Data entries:

(** The entry of the edge at position [c] of the node [p] references one
    element, and that element evaluates to the indicator of the edge. *)
Definition indicates (env : Env) (edgeIndicators : list PortElements)
    (p c : nat) : Prop :=
  exists elc b,
    edgeIndicators !! (firstOf f p + c) = Some [elc]
    /\ indicator !! (firstOf f p + c) = Some b
    /\ bools P env [elc] [b].

(** How the entries of the node [p] are wired: to a negation node and to the
    split rule output for a root, to the two outputs of one multiplexor that
    reads the entry of the incoming edge and the split rule output
    otherwise. *)
Definition wired (m : list Node) (edgeIndicators : list PortElements)
    (p : nat) : Prop :=
  exists sel,
    splitIndicators !! p = Some [sel]
    /\ ((p ∈ GetRootIndices f
         /\ exists nid,
              m !! nid = Some (UnaryOperationNode [sel] logicalNot)
              /\ edgeIndicators !! (firstOf f p) = Some [el nid 0 0]
              /\ edgeIndicators !! (firstOf f p + 1) = Some [sel])
        \/ (exists p0 q0 parentEl nid,
              parent f p p0 q0
              /\ edgeIndicators !! (firstOf f p0 + q0) = Some [parentEl]
              /\ m !! nid = Some (MultiplexorNode [parentEl] [sel] 2)
              /\ edgeIndicators !! (firstOf f p) = Some [el nid 0 0]
              /\ edgeIndicators !! (firstOf f p + 1) = Some [el nid 0 1])).

(** The record of the incoming edge of [n] once the nodes below [i] have
    been visited. *)
Definition records (i : nat) (incoming : list Z) : Prop :=
  forall n z, incoming !! n = Some z ->
    (forall p q, parent f n p q -> p < i -> z = Z.of_nat (firstOf f p + q))
    /\ ((forall p q, parent f n p q -> i <= p) -> z = (-1)%Z).

Definition topDownInv (i : nat) (st : State) (edgeIndicators : list PortElements)
    (incoming : list Z) : Prop :=
  exists env events,
    grows P st0 st env0 env events
    /\ length edgeIndicators = 2 * length (GetInteriorNodes f)
    /\ length incoming = length (GetInteriorNodes f)
    /\ (forall p c, p < i -> c < 2 -> indicates env edgeIndicators p c)
    /\ (forall p, p < i -> wired (modelOf st) edgeIndicators p)
    /\ records i incoming
    /\ reads_initialized [] (before ++ events) = true
    /\ (forall p c, p < i -> c < 2 ->
          wrote vec_edgeIndicatorSubModels (firstOf f p + c) (before ++ events)).

Lemma parent_edge (n i q : nat) (node : InteriorNode) (e : Edge) :
  GetInteriorNodes f !! i = Some node ->
  GetOutgoingEdges node !! q = Some e ->
  parent f n i q <-> IsTargetInterior e = true /\ GetTargetNodeIndex e = n.
Proof using Type.
  intros Hnode He. split.
  - intros (node' & e' & Hnode' & He' & Hint & Ht). by simplify_eq.
  - intros [Hint Ht]. by exists node, e.
Qed.
(** * ndt7-clients: a shallow embedding of the Go client and of libndt7.js

    The development follows the source files one module at a time:
    - [Sink]       : package sink, function [Writer];
    - [Ndt7Client] : package client, [Client.dial], [Download], [Upload];
    - [Cmd]        : cmd/ndt7-client, [runSubtest], [download], [upload],
                     [realmain];
    - [Libndt7]    : web/libndt7.js, the message handler set by [measure];
    - [Libndt7Client], [Libndt7Url] : web/libndt7.js, [on], [emit], the
                     handlers of the socket, [makeurl] and [setupconn];
    - [ClientRuns], [CmdRuns] : vocabulary for statements about runs.

    Go errors are modelled as strings and byte slices as lists of bytes.
    A channel is modelled by the finite sequence of values sent on it
    before it is closed, and the party at the other end of an unbuffered
    channel is taken to be there: a send is received.  Calls that leave
    the program (the network, the logger, other packages, callbacks) are
    recorded in traces, in program order.

    The definitions come first; the properties follow, after the last
    module. *)

From Stdlib Require Import List ZArith String Bool Lia QArith Sorting.Sorted.
Import ListNotations.

Local Open Scope string_scope.
Local Open Scope Z_scope.
Local Open Scope list_scope.

Definition error := string.
Definition bytes := list Byte.byte.

(* ====================================================================== *)
(** ** package sink *)
(* ====================================================================== *)

Module Sink.

(** [MeasureResult] is the envelope read from the input channel: the code
    tests [mr.Err != nil] and otherwise writes [mr.Measurement]. *)
Record MeasureResult := {
  Err : option error;
  Measurement : bytes
}.

(** websocket.TextMessage *)
Definition TextMessage : Z := 1.

(** What the goroutine started by [Writer] does, in program order. *)
Inductive event :=
| Recv (mr : MeasureResult)                         (* one item of [range input] *)
| Write (messageType : Z) (data : bytes) (r : option error)
                                                    (* conn.WriteMessage and its result *)
| Send (e : error)                                  (* output <- e *)
| Debug (msg : string)                              (* log.Debug *)
| Warn (err : error) (msg : string)                 (* log.WithError(err).Warn *)
| Close.                                            (* close(output) *)

Definition outputs (tr : list event) : list error :=
  flat_map (fun ev => match ev with Send e => [e] | _ => [] end) tr.
Lemma needs_download_total m a ts :
  (forall k v, dict_get k m = Some v -> truthy v = true -> exists r, v = JObj r) ->
  exists cache_entry stale,
    cache_lookup (JObj m) a = Some cache_entry /\
    needs_download cache_entry ts = Some stale /\
    (stale = false -> exists md5, py_get cache_entry "md5" JNull = Some md5).
Proof.
  intros Hm. unfold cache_lookup, py_get, needs_download.
  destruct (dict_get (py_str a) m) as [v|] eqn:E.
  - exists v. destruct (truthy v) eqn:Ht; simpl.
    + destruct (Hm _ _ E Ht) as [r ->]. eexists. split; [reflexivity|].
      split; [reflexivity|]. eauto.
    + exists true. repeat split. discriminate.
  - exists JNull, true. repeat split. discriminate.
Qed.

Lemma process_entry_total st key item :
  aligned st -> usable_cache (status_cache st) -> well_shaped item ->
  exists st', process_entry fetch st key item = Some st' /\
              usable_cache (status_cache st').
Proof.
  intros Ha (m & Hm & Hvals) (f & Hx & Htype).
  unfold process_entry. rewrite Hx.
  destruct (missing_ids f) eqn:Hv; [exists st; split; [reflexivity | exists m; auto]|].
  destruct (Htype eq_refl) as [type_name Hty]. unfold singular_of. rewrite Hty.
  set (T := get_singular_name type_name).
  destruct (add_to_bucket_total T key item _ (init_buckets_mem T st)) as [st1 Hb].
  rewrite Hb.
  pose proof (bucketed_frame _ _ _ _ _ Hb) as (Hc & _ & _ & _ & Hal).
  destruct (Hal Ha) as [Ha1 _].
  pose proof (add_to_bucket_inv _ _ _ _ _ Hb) as (Htb1 & _).
  assert (Hmem : dict_mem T (hash_buckets st1) = true).
  { rewrite <- (keys_eq_mem _ _ T Ha1), Htb1. unfold dict_mem.
    now rewrite dict_get_set_same. }
  unfold resolve_hash. rewrite Hc, Hm.
  destruct (needs_download_total m (attachment_id f) (timestamp f) Hvals)
    as (ce & stale & Hce & Hn & Hmd5).
  rewrite Hce, Hn. destruct stale.
  - destruct (succeeded _) as [digest|].
    + unfold update_cache. simpl. rewrite Hc, Hm.
      match goal with |- context [add_hash_line T ?h ?i ?s] =>
        destruct (add_hash_line_total T h i s Hmem) as [st' Hadd] end.
      exists st'. split; [exact Hadd|].
      apply add_hash_line_inv in Hadd as (_ & -> & _). simpl.
      eexists. split; [reflexivity|]. intros k v. rewrite dict_get_set.
      destruct (String.eqb k (py_str (attachment_id f))); [|apply Hvals].
      intros Hk _. injection Hk as <-. unfold cache_record. eauto.
    + eexists. split; [reflexivity|]. simpl. rewrite Hc. exists m. auto.
  - destruct (Hmd5 eq_refl) as [md5 Hg]. rewrite Hg.
    destruct (add_hash_line_total T md5 (mod_id f) st1 Hmem) as [st' Hadd].
    exists st'. split; [exact Hadd|].
    apply add_hash_line_inv in Hadd as (_ & -> & _). rewrite Hc. exists m. auto.
Qed.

**How to complete this task**.
The expected answer is an exact copy of the lines above, beginning at the line with "Local Open Scope string_scope." and ending at the line with "Lemma needs_download_total m", with both ends in.

**Response to the exercise**.
Local Open Scope string_scope.
Local Open Scope Z_scope.
Local Open Scope list_scope.

Definition error := string.
Definition bytes := list Byte.byte.

(* ====================================================================== *)
(** ** package sink *)
(* ====================================================================== *)

Module Sink.

(** [MeasureResult] is the envelope read from the input channel: the code
    tests [mr.Err != nil] and otherwise writes [mr.Measurement]. *)
Record MeasureResult := {
  Err : option error;
  Measurement : bytes
}.

(** websocket.TextMessage *)
Definition TextMessage : Z := 1.

(** What the goroutine started by [Writer] does, in program order. *)
Inductive event :=
| Recv (mr : MeasureResult)                         (* one item of [range input] *)
| Write (messageType : Z) (data : bytes) (r : option error)
                                                    (* conn.WriteMessage and its result *)
| Send (e : error)                                  (* output <- e *)
| Debug (msg : string)                              (* log.Debug *)
| Warn (err : error) (msg : string)                 (* log.WithError(err).Warn *)
| Close.                                            (* close(output) *)

Definition outputs (tr : list event) : list error :=
  flat_map (fun ev => match ev with Send e => [e] | _ => [] end) tr.
Lemma needs_download_total m a ts :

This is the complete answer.